**Problem statement**
Write out all the data again, exactly as shown.

Stored data:
(* ===== verification/GattDb.v ===== *)
(** The GATT attribute database ([src/examples/gatt/src/shared/gatt-db.c]):
    services with their handle ranges, the attributes in them, lookups and
    enumerations, registration and the notifications.

    Services live in a heap indexed by identity; [services] is the queue of
    their identities (the queue itself is the component [Queue]).  An attribute
    is named by its service and its index in [attributes], which never changes.
    The database pointer is valid throughout; attribute pointers may be [NULL]
    ([None]).  Calls of client functions are events of a log: what they do next
    is another operation.  A result of [None] is a memory error. *)
From S2P Require Import Prelude Uuid.

Definition GATT_PRIM_SVC_UUID : Z := 0x2800.
Definition GATT_SND_SVC_UUID : Z := 0x2801.
Definition GATT_INCLUDE_UUID : Z := 0x2802.
Definition GATT_CHARAC_UUID : Z := 0x2803.
Definition GATT_CHARAC_EXT_PROPER_UUID : Z := 0x2900.
Definition GATT_CHARAC_USER_DESC_UUID : Z := 0x2901.
Definition GATT_CLIENT_CHARAC_CFG_UUID : Z := 0x2902.
Definition GATT_SERVER_CHARAC_CFG_UUID : Z := 0x2903.
Definition GATT_CHARAC_FMT_UUID : Z := 0x2904.
Definition GATT_CHARAC_AGREG_FMT_UUID : Z := 0x2905.

Definition primary_service_uuid : bt_uuid := BT_UUID16 GATT_PRIM_SVC_UUID.
Definition secondary_service_uuid : bt_uuid := BT_UUID16 GATT_SND_SVC_UUID.
Definition characteristic_uuid : bt_uuid := BT_UUID16 GATT_CHARAC_UUID.
Definition included_service_uuid : bt_uuid := BT_UUID16 GATT_INCLUDE_UUID.
Definition ext_desc_uuid : bt_uuid := BT_UUID16 GATT_CHARAC_EXT_PROPER_UUID.

Definition UINT16_MAX : Z := 65535.
Definition BT_ATT_PERM_READ : Z := 1.

(** ** Data *)

(** A read or write waiting for its result: the id, the client's callback and
    the timer. *)
Record pending := mkPending { p_id : Z; p_user : Z; p_timeout : Z }.

Record attribute_notify := mkAttrNotify { an_id : Z; an_removed : bool; an_user : Z }.

Record gatt_db_attribute := mkAttr {
  handle : Z;
  uuid : bt_uuid;
  permissions : Z;
  value_len : Z;
  value : list Z;                      (* the allocated buffer; [] is NULL *)
  read_func : option Z;                (* a client function with its data *)
  write_func : option Z;
  read_id : Z;
  pending_reads : list pending;
  write_id : Z;
  pending_writes : list pending;
  attr_next_notify_id : Z;
  attr_notify_list : list attribute_notify
}.

Record gatt_db_service := mkService {
  active : bool;
  claimed : bool;
  num_handles : Z;
  attributes : list (option gatt_db_attribute)
}.

Record notify := mkNotify {
  n_id : Z;
  service_added : option Z;
  service_removed : option Z;
  n_user : Z
}.

Record gatt_db := mkDb {
  svc_heap : gmap positive gatt_db_service;
  services : list positive;
  next_handle : Z;
  notify_list : list notify;
  next_notify_id : Z;
  authorize : option Z;
  hash_pending : bool
}.

Abbreviation aptr := (positive * nat)%type.

(** The calls made to the client. *)
Inductive gatt_event :=
  | Ev_service_added (cb : Z) (a : aptr)
  | Ev_service_removed (cb : Z) (a : aptr)
  | Ev_attribute_removed (a : aptr) (user : Z)
  | Ev_notify_destroyed (id : Z)
  | Ev_read (a : aptr) (user err : Z) (data : list Z)
  | Ev_written (a : aptr) (user err : Z)
  | Ev_read_func (a : aptr) (cb id offset opcode : Z)
  | Ev_write_func (a : aptr) (cb id offset : Z) (data : list Z) (opcode : Z).

Definition gatt_db_new : gatt_db := mkDb ∅ [] 1 [] 0 None false.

**Response to the task**
(* ===== verification/GattDb.v ===== *)
(** The GATT attribute database ([src/examples/gatt/src/shared/gatt-db.c]):
    services with their handle ranges, the attributes in them, lookups and
    enumerations, registration and the notifications.

    Services live in a heap indexed by identity; [services] is the queue of
    their identities (the queue itself is the component [Queue]).  An attribute
    is named by its service and its index in [attributes], which never changes.
    The database pointer is valid throughout; attribute pointers may be [NULL]
    ([None]).  Calls of client functions are events of a log: what they do next
    is another operation.  A result of [None] is a memory error. *)
From S2P Require Import Prelude Uuid.

Definition GATT_PRIM_SVC_UUID : Z := 0x2800.
Definition GATT_SND_SVC_UUID : Z := 0x2801.
Definition GATT_INCLUDE_UUID : Z := 0x2802.
Definition GATT_CHARAC_UUID : Z := 0x2803.
Definition GATT_CHARAC_EXT_PROPER_UUID : Z := 0x2900.
Definition GATT_CHARAC_USER_DESC_UUID : Z := 0x2901.
Definition GATT_CLIENT_CHARAC_CFG_UUID : Z := 0x2902.
Definition GATT_SERVER_CHARAC_CFG_UUID : Z := 0x2903.
Definition GATT_CHARAC_FMT_UUID : Z := 0x2904.
Definition GATT_CHARAC_AGREG_FMT_UUID : Z := 0x2905.

Definition primary_service_uuid : bt_uuid := BT_UUID16 GATT_PRIM_SVC_UUID.
Definition secondary_service_uuid : bt_uuid := BT_UUID16 GATT_SND_SVC_UUID.
Definition characteristic_uuid : bt_uuid := BT_UUID16 GATT_CHARAC_UUID.
Definition included_service_uuid : bt_uuid := BT_UUID16 GATT_INCLUDE_UUID.
Definition ext_desc_uuid : bt_uuid := BT_UUID16 GATT_CHARAC_EXT_PROPER_UUID.

Definition UINT16_MAX : Z := 65535.
Definition BT_ATT_PERM_READ : Z := 1.

(** ** Data *)

(** A read or write waiting for its result: the id, the client's callback and
    the timer. *)
Record pending := mkPending { p_id : Z; p_user : Z; p_timeout : Z }.

Record attribute_notify := mkAttrNotify { an_id : Z; an_removed : bool; an_user : Z }.

Record gatt_db_attribute := mkAttr {
  handle : Z;
  uuid : bt_uuid;
  permissions : Z;
  value_len : Z;
  value : list Z;                      (* the allocated buffer; [] is NULL *)
  read_func : option Z;                (* a client function with its data *)
  write_func : option Z;
  read_id : Z;
  pending_reads : list pending;
  write_id : Z;
  pending_writes : list pending;
  attr_next_notify_id : Z;
  attr_notify_list : list attribute_notify
}.

Record gatt_db_service := mkService {
  active : bool;
  claimed : bool;
  num_handles : Z;
  attributes : list (option gatt_db_attribute)
}.

Record notify := mkNotify {
  n_id : Z;
  service_added : option Z;
  service_removed : option Z;
  n_user : Z
}.

Record gatt_db := mkDb {
  svc_heap : gmap positive gatt_db_service;
  services : list positive;
  next_handle : Z;
  notify_list : list notify;
  next_notify_id : Z;
  authorize : option Z;
  hash_pending : bool
}.

Abbreviation aptr := (positive * nat)%type.

(** The calls made to the client. *)
Inductive gatt_event :=
  | Ev_service_added (cb : Z) (a : aptr)
  | Ev_service_removed (cb : Z) (a : aptr)
  | Ev_attribute_removed (a : aptr) (user : Z)
  | Ev_notify_destroyed (id : Z)
  | Ev_read (a : aptr) (user err : Z) (data : list Z)
  | Ev_written (a : aptr) (user err : Z)
  | Ev_read_func (a : aptr) (cb id offset opcode : Z)
  | Ev_write_func (a : aptr) (cb id offset : Z) (data : list Z) (opcode : Z).

Definition gatt_db_new : gatt_db := mkDb ∅ [] 1 [] 0 None false.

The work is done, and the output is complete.